Наивный человек; еще и в шестьдесят мальчик, он грозился в письме сестре Ольге свести в своем романе «счеты с еврейством». Какая самонадеянность, какое ослепление: не видеть, не понимать, что не он сводил свои счеты с еврейством, а его еврейство — его же собственной рукою! — сводило счеты с ним.
Одержимый мыслями о реванше, мстительным чувством — рассчитаться раз и навсегда, тем более что и шанс уже исчерпывался: жизнь подходила к концу, — годы напролет он кроил мысленно свой роман, пока наконец, как художник и портной в театре марионеток, не приступил к прямому изготовлению кукол.

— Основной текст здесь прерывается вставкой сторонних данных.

(* ===== verification/SyntheticGraph.v ===== *)
(** * synthetic_network.rs: the network that is configured

    What [configure_synthetic_network] builds, as a graph: [node]s are apps,
    [wire]s are links.  For two interfaces and a sanitized specification it is
    a configuration that the engine accepts. *)

From Stdlib Require Import Ascii.
From S2P Require Import Prelude Checksum Kernel App Frames Engine Interface AppRules Apps.
From S2P Require Import BreatheOrder Configure Reconfigure Breathe Network SyntheticNetwork.
From S2P Require Packet Config Flow Tsd Qos DelayQueue BasicApps RawSocket.
#[local] Open Scope string_scope.

(** The path from the outer device to the inner one (ingress), and back. *)
Inductive side : Type := Outer | Inner.
Inductive role : Type := Tsd | Offload | Top | Split | Join.
Inductive stage : Type := SRate | SLoss | SLatency | SJitter.

(** The apps.  A stage is for the packets of one flow, or for all others. *)
Inductive node : Type :=
  | If (s : side)
  | Path (s : side) (r : role)
  | Stage (s : side) (k : stage) (q : option SyntheticFlow).

(** The links, each named after the app at its end. *)
Inductive wire : Type :=
  | WTsd (s : side) | WOffload (s : side) | WSplit (s : side)
  | WStage (s : side) (k : stage) (q : option SyntheticFlow)
  | WJoin (s : side) (q : option SyntheticFlow) | WTop (s : side) | WIf (s : side).

Definition other (s : side) : side := match s with Outer => Inner | Inner => Outer end.
Definition dir_of (s : side) : Flow.Dir := match s with Outer => Flow.Src | Inner => Flow.Dst end.
Definition port_of (q : option SyntheticFlow) : string := match q with None => "default" | Some f => label f end.

Definition from_node (w : wire) : node :=
  match w with
  | WTsd s => If s
  | WOffload s => Path s Tsd
  | WSplit s => Path s Offload
  | WStage s SRate q => Path s Split
  | WStage s SLoss q => Stage s SRate q
  | WStage s SLatency q => Stage s SLoss q
  | WStage s SJitter q => Stage s SLatency q
  | WJoin s q => Stage s SJitter q
  | WTop s => Path s Join
  | WIf s => Path s Top
  end.
Definition to_node (w : wire) : node :=
  match w with
  | WTsd s => Path s Tsd
  | WOffload s => Path s Offload
  | WSplit s => Path s Split
  | WStage s k q => Stage s k q
  | WJoin s q => Path s Join
  | WTop s => Path s Top
  | WIf s => If (other s)
  end.
Definition out_port (w : wire) : string :=
  match w with WStage s SRate q => port_of q | _ => "output" end.
Definition in_port (w : wire) : string :=
  match w with WJoin s q => port_of q | _ => "input" end.
(** [l - 1] bytes of ones, and a one. *)
Definition carry_case (l : nat) : bytes :=
  let case := replicate l 0 in
  let case := foldl (λ case i, <[i := 0xff]> case) case (seq 0 (l - 1)) in
  <[(l - 1)%nat := 1]> case.

Definition checksum_carry_test `{Target} : outcome () :=
  mapM (λ l, let case := carry_case l in
    n ← checksum_rust case (Z.of_nat l); sum ← ipsum case (Z.of_nat l) 0; assert_eq sum n) (seq 2 62);;
  Ok tt.

Example checksum_tests_pass (t : target_arch) :
  @checksum_test t = Ok tt ∧ @checksum_carry_test t = Ok tt.
Proof. by destruct t; vm_compute. Qed.

Section random.
Context `{Kernel}.

(** lib.rs: fill slice with random bytes. *)
Definition random_bytes (dst : bytes) (n : nat) : ST World bytes :=
  let n := Nat.min n (length dst) in
  r ← syscall (Getrandom (Z.of_nat n));
  if negb (ret r =? Z.of_nat n) then panic "getrandom(2) failed"
  else mret (copy dst (data r) n).

(** The bytes are new ones, as many as were asked for; the others stay. *)
Lemma random_bytes_wp `{!RandomLaws} dst n w :
  wpx (.= "getrandom(2) failed") (random_bytes dst n) (λ dst' w', length dst' = length dst ∧
    drop n dst' = drop n dst ∧ (are_bytes dst → are_bytes dst') ∧
    ∃ h, w' = set_syscalls (h :: syscalls w) w) w.
Proof.
  unfold random_bytes, wpx, syscall, mbind, st_bind. cbn zeta.
  set (m := Nat.min n (length dst)).
  destruct (Z.eqb_spec (ret (answer (Getrandom (Z.of_nat m) :: syscalls w))) (Z.of_nat m)) as [Hr|]; simpl; [|done].
  destruct (getrandom_fills (syscalls w) (Z.of_nat m)) as [Hl Hb]; [lia|]. rewrite Hr in Hl.
  split_and!.
  - apply length_copy.
  - unfold copy. rewrite drop_app, drop_drop, length_take.
    rewrite (drop_ge (take _ _)) by (rewrite length_take; lia). simpl.
    destruct (decide (n ≤ length dst)%nat); [f_equal; lia|]. rewrite !drop_ge by lia. done.
  - intros. by apply copy_are_bytes.
  - by eexists.
Qed.

Context `{Target}.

Кукла, как всякая кукла, вылупливалась и вылеплялась из идеи, с тем чтобы предстать, обряженной под человека, зрителю. Удачно выполненная кукла бывает столь похожа на человека, что про нее говорят: как живая. Именно «как живая», но, при всем сходстве, только «как», хоть и говорит настоящим человеческим голосом. Но и повадки, и голос, и речи — все не ее, все привязано, прицеплено к палочке, к веревочке, а веревочку, палочку ведет человек: его не видать, спрятался в подпол, а веревочку, какие фоны не выкрашивай ей, видать. А случается, и рука кукловода выскочит ненароком. Тут уж прямой конфуз выходит, ибо по законам марионеточного театра обнаруживать себя кукловоду не положено. Это против искусства.